The print on the left is the ‘crime scene’ print and the print on the right is a similar non matching ‘suspect’ print.

https://doi.org/10.1371/journal.pone.0114759.g001

There were 36 left side prints in total, and each was paired with a matching print (i.e., a new instance of a print from the same finger of the same person) to create a match trial, or a similar nonmatching print (the result of a national database search as described below) to create a similar nonmatch trial, or a nonsimilar nonmatching print (the right side print was randomly selected from the set of new instance target images) to create a nonsimlar nonmatching trial. For each participant, each simulated print was randomly allocated to one of the three trial types, with the constraint that there were 12 prints in each condition. So the total number of possible pairs across the experiment was 36×3 = 108, but each participant responded to only 36 trials in total. In addition to the three trial types, each trial could be presented either upright or inverted. The two fingerprint images on each trial were always either both upright or both inverted. Each participant saw 12 matching pairs (6 upright and 6 inverted), 12 similar nonmatching pairs (6 upright and 6 inverted), and 12 nonsimilar nonmatching pairs (6 upright and 6 inverted). Allocation to either upright or inverted was random, but was counterbalanced by having either all upright prints presented first or all inverted prints presented first for each participant.

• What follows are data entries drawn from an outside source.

(** [main], with the account as its arguments. *)
Definition main (username password : string) : M (Program W) unit :=
  loginSuccess <- login username password ;;
  if negb loginSuccess then ret tt
  else
    testResults <- onRun (crawlAvailableTimes "2025-10-15" 15) ;;
    results <- onRun (crawlMonth 2025 10 (1 # 2)) ;;
    saveResults results "./output".

End Program.

End NowonProgram.

Module TennisProgram.
Import JS Tennis.

(** What the program does besides querying: the two requests to the
    sign-on page, and the file it sets out to write. *)
Inductive note :=
  | NoteGetLogin
  | NotePostLogin (user_id : string)
  | NoteWrite (path : string) (results : list AvailabilityResult.t).

(** The sign-on page and the file system of the host. *)
Class Site (W : Type) := {
  get_login : W -> (string + unit) * W;
  post_login : string -> string -> W -> (string + unit) * W;
  writeFileSync : string -> list AvailabilityResult.t -> W -> (string + unit) * W
}.

Record Program (W : Type) := mkProgram {
  crawler : Crawler W;
  loggedIn : bool;
  notes : list note
}.
Arguments mkProgram {W}.
Arguments crawler {W}.
Arguments loggedIn {W}.
Arguments notes {W}.

Section Program.
Context {W : Type} `{Portal W} `{Cheerio} `{JsonParser} `{Calendar} `{Site W}.

Definition noteDown (n : note) : M (Program W) unit :=
  fun s => (inr tt, mkProgram (crawler s) (loggedIn s) (notes s ++ [n])).

(** A method of the crawler that only uses its session. *)
Definition onCrawler {A} (c : M (Crawler W) A) : M (Program W) A :=
  fun s => let '(r, st) := c (crawler s) in (r, mkProgram st (loggedIn s) (notes s)).
(** * wjh_ipc: Atomic<T>, ProcessId and ProcessIdLock

    A shallow embedding of the inter-process primitives of wjh_ipc
    ([src/wjh/Atomic.hpp], [src/wjh/detail/Atomic.hpp], [ProcessId.hpp/.cpp],
    [ProcessIdLock.hpp/.cpp]) and the properties of its specification.

    Conventions.
    - Machine integers are [Z] with every conversion written out
      ([to_unsigned], [to_signed]); bit operations are [Z.lor], [Z.shiftl],
      [Z.shiftr].
    - A function that can throw or trip an [assert] returns an [outcome].
    - Code that reads or writes an atomic object is written in the monad [M]
      over the state of that object. *)

From Stdlib Require Import ZArith List String Ascii Bool Lia DecimalString.
Import ListNotations.
Local Open Scope Z_scope.

(** ** C++ scaffolding: integer conversions, exceptions, assert *)

Module Cxx.

(** Conversion to an unsigned type of [bits] bits. *)
Definition to_unsigned (bits z : Z) : Z := z mod 2 ^ bits.

(** Conversion to a signed (two's complement) type of [bits] bits. *)
Definition to_signed (bits z : Z) : Z :=
  (z + 2 ^ (bits - 1)) mod 2 ^ bits - 2 ^ (bits - 1).

Definition uint32 : Z -> Z := to_unsigned 32.
Definition uint64 : Z -> Z := to_unsigned 64.
(** [pid_t] is a 32-bit [int]; [time_t] and [suseconds_t] are [long]. *)
Definition pid_t : Z -> Z := to_signed 32.
Definition time_t : Z -> Z := to_signed 64.
Definition suseconds_t : Z -> Z := to_signed 64.

(** The values a [pid_t] variable can hold. *)
Definition is_pid_t (pid : Z) : Prop := - 2 ^ 31 <= pid < 2 ^ 31.

(** [std::runtime_error(what)], and the exceptions of [std::stoull]. *)
Inductive exn : Type :=
| runtime_error (what : string)
| invalid_argument (what : string)
| out_of_range (what : string).

(** How a call ends: it returns, it throws, or an [assert] aborts. *)
Inductive outcome (A : Type) : Type :=
| Ok (a : A)
| Throw (e : exn)
| AssertFail.
Arguments Ok {A} a.
Arguments Throw {A} e.
Arguments AssertFail {A}.

(** [assert(c)] of <cassert>: compiled out when [NDEBUG] is defined. *)
Definition assert (NDEBUG : bool) (c : bool) : outcome unit :=
  if NDEBUG then Ok tt else if c then Ok tt else AssertFail.
(** * Azguard wallet client: session store, event registry, version check,
      detection poll and the ShieldSwap adapter

    A shallow embedding of [src/version.ts], [src/client.ts],
    [src/event-handlers.ts] and [src/providers/shieldswap/provider.ts].
    JavaScript values are modelled by the types the TypeScript sources give
    them; [undefined] is [None]; a thrown exception or a rejected promise is
    the [Throw] completion. *)

From Stdlib Require Import ZArith Lia Bool List String Ascii.
From Stdlib Require SpecFloat.
From stdpp Require Import gmap strings list.
Import ListNotations.

Local Open Scope string_scope.
Local Open Scope list_scope.
Local Open Scope nat_scope.

(** ** JavaScript primitives used by the sources *)

Module Js.

(** What a [throw] (or a rejected promise) carries. *)
Inductive Exn :=
| Error (message : string)      (* new Error(message) *)
| TypeError                     (* property access on undefined *)
| Rejected (reason : string).   (* a rejection raised by the RPC channel *)

(** Completion of a call: it returns a value or throws. *)
Inductive Completion (A : Type) :=
| Normal (a : A)
| Throw (e : Exn).
Arguments Normal {A} a.
Arguments Throw {A} e.

(** [s.split(sep)] for a one-character separator: the segments between the
    occurrences of [sep]; there is always at least one segment. *)
Fixpoint split (sep : ascii) (s : string) : list string :=
  match s with
  | EmptyString => [EmptyString]
  | String c rest =>
      if Ascii.eqb c sep then EmptyString :: split sep rest
      else match split sep rest with
           | seg :: segs => String c seg :: segs
           | [] => [String c EmptyString]
           end
  end.

(** [segs.join(sep)], the inverse of [split] on separator-free segments. *)
Fixpoint join (sep : ascii) (segs : list string) : string :=
  match segs with
  | [] => EmptyString
  | [seg] => seg
  | seg :: rest => seg +:+ String sep (join sep rest)
  end.

(** The character [sep] does not occur in [s]. *)
Fixpoint free_of (sep : ascii) (s : string) : bool :=
  match s with
  | EmptyString => true
  | String c rest => negb (Ascii.eqb c sep) && free_of sep rest
  end.

(** [x.endsWith(s)]: the last [s.length] characters of [x] are [s]. *)
Definition endsWith (x s : string) : bool :=
  let lx := String.length x in
  let ls := String.length s in
  if (ls <=? lx)%nat then String.eqb (substring (lx - ls) ls x) s else false.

The matching and nonsimilar nonmatching prints were sourced from the Forensic Informatics Biometric Repository (FIB-R.com), and similar nonmatching prints were obtained by searching the Australian National Automated Fingerprint Identification System. Artificial noise was added to each of the fingerprint images using the “Speckle” function from the Image Toolbox in Matlab. “Speckle” is multiplicative noise algorithm based on the equation J = I+n×I, where I is the image and n is uniformly distributed random noise with mean 0 and variance v. The value for v was set to 10 for each image. The amount of visual noise was based on the judgments from three qualified fingerprint experts who were asked to indicate when they thought there was no longer enough detail to make an identification.

Results

Fig. 2 shows the mean percentage of correct responses of experts (on the left panel) and novices (on the right panel) for the two fingerprint orientations (upright and inverted) and the three trial types (match, similar nonmatch, and nonsimilar nonmatch). We subjected the percentages of correct responses to a 2 (Expertise: experts, novices) ×2 (Orientation: upright, inverted) ×3 (Trial: match, similar nonmatch, nonsimilar nonmatch) mixed analysis of variance (ANOVA). The main effects and interactions that follow are averages collapsed across the twelve experimental conditions, so the percentages described in-text cannot be mapped directly to those depicted in Fig. 2.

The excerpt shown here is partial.